Short-term office firm and RE database ink leases at 1185 Sixth

Real estate-related companies Emerge212 and Reis take a combined 100K sf

TRD New York /
Jun.June 20, 2016 04:00 PM

UPDATED, June 21, 10:00 a.m.: A pair of real estate-focused tenants signed deals for nearly 100,000 square feet at SL Green Realty’s 1185 Sixth Avenue.

Emerge212, SL Green’s short-term workspace subsidiary, signed a lease for 55,292 square feet on the second and third floors of the 1 million-square-foot building.

The company, launched in 1999, already has locations at two other SL Green buildings at 3 Columbus Circle and 125 Park Avenue, as well as one at 28 West 44th Street, which the landlord previously owned.

Emerge212 director James Kleeman said that – aside from the obvious synergies of leasing space in the parent company’s building – the company’s short-term clients are looking for space in the kind of Class A office properties that make up most of SL Green’s office portfolio.

“Our greatest competition is direct space,” Kleeman said. “The prospects that are touring us are considering a five- or 10-year lease or a sublet.”

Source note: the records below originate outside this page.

(** The two [localStorage] entries, read back as they were written
    (an absent entry reads as the empty list), and the notifications handed
    to the in-app callback, oldest first. *)
Record World := mkWorld {
  watch_rules : list WatchRule;
  watch_notifications : list WatchNotification;
  inApp : list WatchNotification
}.

Definition loadWatchRules (w : World) : list WatchRule := watch_rules w.

Definition saveWatchRules (rules : list WatchRule) (w : World) : World :=
  {| watch_rules := rules;
     watch_notifications := watch_notifications w;
     inApp := inApp w |}.

(** [Partial<WatchRule>]: the fields an update carries. *)
Record PartialWatchRule := mkPartialWatchRule {
  p_id : option string;
  p_name : option string;
  p_enabled : option bool;
  p_coinSymbols : option (option (list string));
  p_conditions : option (list WatchCondition);
  p_createdAt : option Z;
  p_lastTriggered : option Z
}.

(** [{ ...rule, ...updates }]. *)
Definition merge (rule : WatchRule) (updates : PartialWatchRule) : WatchRule :=
  {| id := default (id rule) (p_id updates);
     rule_name := default (rule_name rule) (p_name updates);
     enabled := default (enabled rule) (p_enabled updates);
     coinSymbols := default (coinSymbols rule) (p_coinSymbols updates);
     conditions := default (conditions rule) (p_conditions updates);
     createdAt := default (createdAt rule) (p_createdAt updates);
     lastTriggered := match p_lastTriggered updates with
                      | Some t => Some t
                      | None => lastTriggered rule
                      end |}.

Definition updateWatchRule (i : string) (updates : PartialWatchRule) (w : World) : World :=
  let rules := loadWatchRules w in
  match list_find (fun r => id r = i) rules with
  | Some (index, r) => saveWatchRules (<[index := merge r updates]> rules) w
  | None => w
  end.

(** [!s] is false exactly for a non-empty string. *)
Definition truthy (s : option string) : bool :=
  match s with
  | Some x => negb (x =? "")
  | None => false
  end.

Definition includes (l : list string) (x : string) : bool :=
  existsb (fun y => y =? x) l.

(** The order comparisons of doubles are exact.  [Math.abs(actual - target)
    < 0.01] subtracts doubles and compares with the double 0.01; an
    infinite difference is not below it. *)
Definition compareValues (actual : Q) (operator : string) (target : Q) : bool :=
  if operator =? ">" then Js.gtb actual target
  else if operator =? "<" then Js.ltb actual target
  else if operator =? ">=" then Js.geb actual target
  else if operator =? "<=" then Js.leb actual target
  else if operator =? "==" then
    match JsDouble.sub actual target with
    | Some difference => Js.ltb (Js.Math_abs difference) JsDouble.d0_01
    | None => false
    end
  else false.

Definition getRiskLevelValue (level : string) : Q :=
  if level =? "LOW" then 1
  else if level =? "MEDIUM" then 2
  else if level =? "HIGH" then 3
  else if level =? "EXTREME" then 4
  else 0.

Section Evaluator.

(** The conversion JavaScript applies to a string operand of [>], [<],
    [>=], [<=] and [-]; [None] is NaN (a string that denotes an infinity
    is not considered). *)
Variable ToNumber : string -> option Q.

(** [compareValues(actual, operator, condition.value as number)]: the cast
    does nothing at run time, so a string threshold is converted by the
    operator; every comparison with NaN is false. *)
Definition compareWithValue (actual : Q) (operator : string) (v : NumOrStr) : bool :=
  match v with
  | VNum target => compareValues actual operator target
  | VStr s =>
      match ToNumber s with
      | Some target => compareValues actual operator target
      | None => false
      end
  end.

(** [getRiskLevelValue(condition.value as string)]: the [switch] compares
    with [===], so a number takes the [default] branch. *)
Definition getRiskLevelValueOf (v : NumOrStr) : Q :=
  match v with
  | VStr s => getRiskLevelValue s
  | VNum _ => 0
  end.

(** The guards [!stats.news.riskTags] and [!stats.onChain] test fields that
    [AnalysisStats] always has; the division of the [social_negative] case
    is only reached with a divisor other than 0. *)
Definition checkCondition (condition : WatchCondition) (coin : CoinData) : bool :=
  match analysis coin with
  | None => false
  | Some analysis =>
  match stats analysis with
  | None => false
  | Some stats =>
    let t := type condition in
    if t =? "news_risk_tag" then
      if negb (truthy (riskTag condition)) then false
      else if Nat.eqb (length (News.riskTags (news stats))) 0 then false
      else includes (News.riskTags (news stats)) (default "" (riskTag condition))
    else if t =? "social_negative" then
      if Js.eqb (Social.totalCount (social stats)) 0 then false
      else
        let socialNegativePercent :=
          (Social.negativeCount (social stats) / Social.totalCount (social stats)) * 100 in
        compareWithValue socialNegativePercent (operator condition) (value condition)
    else if t =? "onchain_netflow" then
      compareWithValue (OnChain.netflowPercent (onChain stats))
                       (operator condition) (value condition)
    else if t =? "onchain_active_address" then
      compareWithValue (OnChain.activeAddressChange (onChain stats))
                       (operator condition) (value condition)
    else if t =? "price_change" then
      match change24h coin with
      | None => false
      | Some change24h =>
          compareWithValue change24h (operator condition) (value condition)
      end
    else if t =? "risk_score" then
      match riskScore analysis with
      | None => false
      | Some riskScore =>
          if Js.eqb riskScore (-1) then false
          else compareWithValue riskScore (operator condition) (value condition)
      end
    else if t =? "risk_level" then
      match riskLevel analysis with
      | None => false
      | Some riskLevel =>
          if negb (truthy (Some riskLevel))
             || (riskLevel =? "LOW")
                && match riskScore analysis with
                   | Some s => Js.eqb s (-1)
                   | None => false
                   end
          then false
          else
            let riskLevelValue := getRiskLevelValue riskLevel in
            let targetValue := getRiskLevelValueOf (value condition) in
            compareValues riskLevelValue (operator condition) targetValue
      end
    else false
  end
  end.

Asking rents in the 42-story building range from $70 to $90 per square foot, according to SL Green.

In another deal, the commercial real estate database Reis Services signed a sublease on the building’s upper floors to relocate its headquarters from nearby at 530 Fifth Avenue.

Reis is subleasing 44,278 square feet on 30th and 31st floors through 2025 from the law firm King & Spalding, which is retaining a portion of its footprint on the 31st floor.

The company was attracted to the turn-key space in part because it comes fully furnished, a source said.

Dan Horowitz, Jeffrey Peck and Gary Kerper at Savills Studley represented Reis in the deal. Adam Ardise, Richard Bernstein and Bryan Boisi of Cushman & Wakefield handled the transaction on King & Spalding’s behalf.

“Reis was seeking new space in Manhattan to serve its growing footprint,” Horowitz said.  “The advantages offered by this long term sublease included a functional space that had tremendous value already embedded, coupled with a full concession package that allowed Reis to refine the workplace to its exact requirements.”

This post was updated to include a statement from Horowitz.